Collected data entries
╔══

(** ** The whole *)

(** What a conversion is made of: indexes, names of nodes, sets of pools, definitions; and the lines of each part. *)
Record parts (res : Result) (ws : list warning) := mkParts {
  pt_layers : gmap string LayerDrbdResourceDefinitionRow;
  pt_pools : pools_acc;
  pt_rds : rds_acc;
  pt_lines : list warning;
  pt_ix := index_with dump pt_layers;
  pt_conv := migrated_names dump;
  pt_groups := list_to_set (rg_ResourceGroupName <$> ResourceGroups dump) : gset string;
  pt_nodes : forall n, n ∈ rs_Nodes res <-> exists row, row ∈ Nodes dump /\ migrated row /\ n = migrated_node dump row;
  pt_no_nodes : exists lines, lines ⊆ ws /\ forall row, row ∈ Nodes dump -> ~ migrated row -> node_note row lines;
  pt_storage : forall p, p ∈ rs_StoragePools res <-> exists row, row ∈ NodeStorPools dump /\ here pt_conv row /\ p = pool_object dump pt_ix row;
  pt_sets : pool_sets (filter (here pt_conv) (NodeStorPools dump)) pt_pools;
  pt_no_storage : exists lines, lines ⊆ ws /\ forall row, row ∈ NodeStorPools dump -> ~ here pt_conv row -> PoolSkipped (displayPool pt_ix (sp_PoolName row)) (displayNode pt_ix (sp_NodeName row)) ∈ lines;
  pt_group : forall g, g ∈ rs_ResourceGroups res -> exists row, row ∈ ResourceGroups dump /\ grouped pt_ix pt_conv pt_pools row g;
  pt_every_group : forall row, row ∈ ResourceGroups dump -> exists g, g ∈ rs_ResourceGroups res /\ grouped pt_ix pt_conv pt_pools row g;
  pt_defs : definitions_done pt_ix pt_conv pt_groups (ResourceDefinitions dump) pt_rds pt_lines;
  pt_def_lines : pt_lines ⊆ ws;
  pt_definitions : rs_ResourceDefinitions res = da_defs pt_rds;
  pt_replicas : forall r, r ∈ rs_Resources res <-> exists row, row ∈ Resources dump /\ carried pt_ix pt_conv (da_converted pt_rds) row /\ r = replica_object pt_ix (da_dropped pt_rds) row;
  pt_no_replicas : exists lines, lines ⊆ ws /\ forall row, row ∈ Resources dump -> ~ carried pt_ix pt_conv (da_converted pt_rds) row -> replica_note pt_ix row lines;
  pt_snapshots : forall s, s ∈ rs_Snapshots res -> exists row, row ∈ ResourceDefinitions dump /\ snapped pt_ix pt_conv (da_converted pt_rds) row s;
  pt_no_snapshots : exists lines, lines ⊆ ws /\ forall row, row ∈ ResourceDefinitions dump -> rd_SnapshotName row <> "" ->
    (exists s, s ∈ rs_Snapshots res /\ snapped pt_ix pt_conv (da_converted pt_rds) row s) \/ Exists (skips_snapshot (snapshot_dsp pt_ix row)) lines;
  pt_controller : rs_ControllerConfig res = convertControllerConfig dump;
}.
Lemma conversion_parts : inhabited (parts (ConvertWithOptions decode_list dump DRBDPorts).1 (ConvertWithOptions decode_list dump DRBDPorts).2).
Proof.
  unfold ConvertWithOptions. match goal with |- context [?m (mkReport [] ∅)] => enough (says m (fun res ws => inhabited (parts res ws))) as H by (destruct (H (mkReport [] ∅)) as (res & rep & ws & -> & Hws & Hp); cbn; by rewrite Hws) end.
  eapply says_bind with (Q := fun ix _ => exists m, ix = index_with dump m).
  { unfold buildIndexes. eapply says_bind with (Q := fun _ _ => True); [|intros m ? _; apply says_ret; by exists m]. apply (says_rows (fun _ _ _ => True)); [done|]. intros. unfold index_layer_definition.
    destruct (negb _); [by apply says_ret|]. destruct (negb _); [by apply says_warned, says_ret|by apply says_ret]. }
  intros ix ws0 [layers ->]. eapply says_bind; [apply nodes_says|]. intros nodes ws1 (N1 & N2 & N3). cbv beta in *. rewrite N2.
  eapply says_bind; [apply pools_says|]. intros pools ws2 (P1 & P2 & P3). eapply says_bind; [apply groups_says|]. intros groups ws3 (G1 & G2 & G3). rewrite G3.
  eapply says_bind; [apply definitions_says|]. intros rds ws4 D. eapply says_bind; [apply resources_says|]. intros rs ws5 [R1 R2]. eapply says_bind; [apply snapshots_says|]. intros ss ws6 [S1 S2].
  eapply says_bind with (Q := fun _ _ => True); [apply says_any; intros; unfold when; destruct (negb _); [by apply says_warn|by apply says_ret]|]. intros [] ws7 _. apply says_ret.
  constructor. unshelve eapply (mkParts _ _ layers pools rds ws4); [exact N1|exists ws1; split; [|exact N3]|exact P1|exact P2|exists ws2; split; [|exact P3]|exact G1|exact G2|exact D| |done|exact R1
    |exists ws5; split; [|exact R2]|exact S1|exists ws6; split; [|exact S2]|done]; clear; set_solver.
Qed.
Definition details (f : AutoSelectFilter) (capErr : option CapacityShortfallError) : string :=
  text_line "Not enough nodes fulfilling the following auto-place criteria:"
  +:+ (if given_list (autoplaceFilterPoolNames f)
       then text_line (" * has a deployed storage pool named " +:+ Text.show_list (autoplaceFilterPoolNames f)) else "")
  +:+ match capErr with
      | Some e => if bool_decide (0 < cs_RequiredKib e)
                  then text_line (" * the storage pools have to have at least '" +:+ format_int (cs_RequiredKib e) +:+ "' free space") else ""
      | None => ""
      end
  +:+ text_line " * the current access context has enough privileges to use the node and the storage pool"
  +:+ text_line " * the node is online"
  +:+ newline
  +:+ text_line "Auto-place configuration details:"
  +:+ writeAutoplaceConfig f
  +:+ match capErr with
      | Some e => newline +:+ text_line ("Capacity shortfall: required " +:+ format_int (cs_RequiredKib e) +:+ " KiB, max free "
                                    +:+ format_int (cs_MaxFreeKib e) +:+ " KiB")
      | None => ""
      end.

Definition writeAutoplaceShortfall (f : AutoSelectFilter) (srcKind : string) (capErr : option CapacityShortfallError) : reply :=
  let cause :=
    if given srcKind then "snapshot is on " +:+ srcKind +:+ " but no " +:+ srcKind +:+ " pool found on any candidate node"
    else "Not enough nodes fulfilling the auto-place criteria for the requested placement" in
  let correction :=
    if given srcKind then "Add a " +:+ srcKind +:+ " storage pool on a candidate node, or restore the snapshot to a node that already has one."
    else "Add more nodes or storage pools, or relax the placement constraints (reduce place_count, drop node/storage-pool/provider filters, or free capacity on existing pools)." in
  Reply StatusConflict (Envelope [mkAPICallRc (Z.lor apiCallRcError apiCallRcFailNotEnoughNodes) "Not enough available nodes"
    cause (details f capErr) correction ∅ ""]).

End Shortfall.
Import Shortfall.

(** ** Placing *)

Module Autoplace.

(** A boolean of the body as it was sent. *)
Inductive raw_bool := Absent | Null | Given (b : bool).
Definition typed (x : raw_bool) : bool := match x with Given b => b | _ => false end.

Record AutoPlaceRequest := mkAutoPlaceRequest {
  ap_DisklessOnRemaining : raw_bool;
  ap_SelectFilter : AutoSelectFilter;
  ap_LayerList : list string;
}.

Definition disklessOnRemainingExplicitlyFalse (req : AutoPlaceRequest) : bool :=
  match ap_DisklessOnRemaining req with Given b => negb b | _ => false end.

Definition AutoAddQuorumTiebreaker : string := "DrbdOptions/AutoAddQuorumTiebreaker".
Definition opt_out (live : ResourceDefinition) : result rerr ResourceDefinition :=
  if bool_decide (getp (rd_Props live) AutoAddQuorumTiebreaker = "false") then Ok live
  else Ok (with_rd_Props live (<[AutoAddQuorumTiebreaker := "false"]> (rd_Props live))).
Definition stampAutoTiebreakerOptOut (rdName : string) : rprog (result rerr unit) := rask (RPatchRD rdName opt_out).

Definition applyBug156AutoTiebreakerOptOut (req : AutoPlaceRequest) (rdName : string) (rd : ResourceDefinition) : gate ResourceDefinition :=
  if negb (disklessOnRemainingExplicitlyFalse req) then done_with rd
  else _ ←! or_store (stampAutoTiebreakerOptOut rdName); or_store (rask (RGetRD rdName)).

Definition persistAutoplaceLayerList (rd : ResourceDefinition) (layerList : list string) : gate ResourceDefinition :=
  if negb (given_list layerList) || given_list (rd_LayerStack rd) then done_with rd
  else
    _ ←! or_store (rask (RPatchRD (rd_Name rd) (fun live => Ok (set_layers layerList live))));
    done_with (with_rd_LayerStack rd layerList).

╚══

▶ WHAT YOU SHOULD DO: Among the records above, a stretch begins at the line containing "ap_DisklessOnRemaining : raw_bool;" and ends at the line containing "Definition stampAutoTiebreakerOptOut (rdName". Restate that stretch word for word, and nothing else.

▶ ANSWER TO THE EXERCISE:
  ap_DisklessOnRemaining : raw_bool;
  ap_SelectFilter : AutoSelectFilter;
  ap_LayerList : list string;
}.

Definition disklessOnRemainingExplicitlyFalse (req : AutoPlaceRequest) : bool :=
  match ap_DisklessOnRemaining req with Given b => negb b | _ => false end.

Definition AutoAddQuorumTiebreaker : string := "DrbdOptions/AutoAddQuorumTiebreaker".
Definition opt_out (live : ResourceDefinition) : result rerr ResourceDefinition :=
  if bool_decide (getp (rd_Props live) AutoAddQuorumTiebreaker = "false") then Ok live
  else Ok (with_rd_Props live (<[AutoAddQuorumTiebreaker := "false"]> (rd_Props live))).
Definition stampAutoTiebreakerOptOut (rdName : string) : rprog (result rerr unit) := rask (RPatchRD rdName opt_out).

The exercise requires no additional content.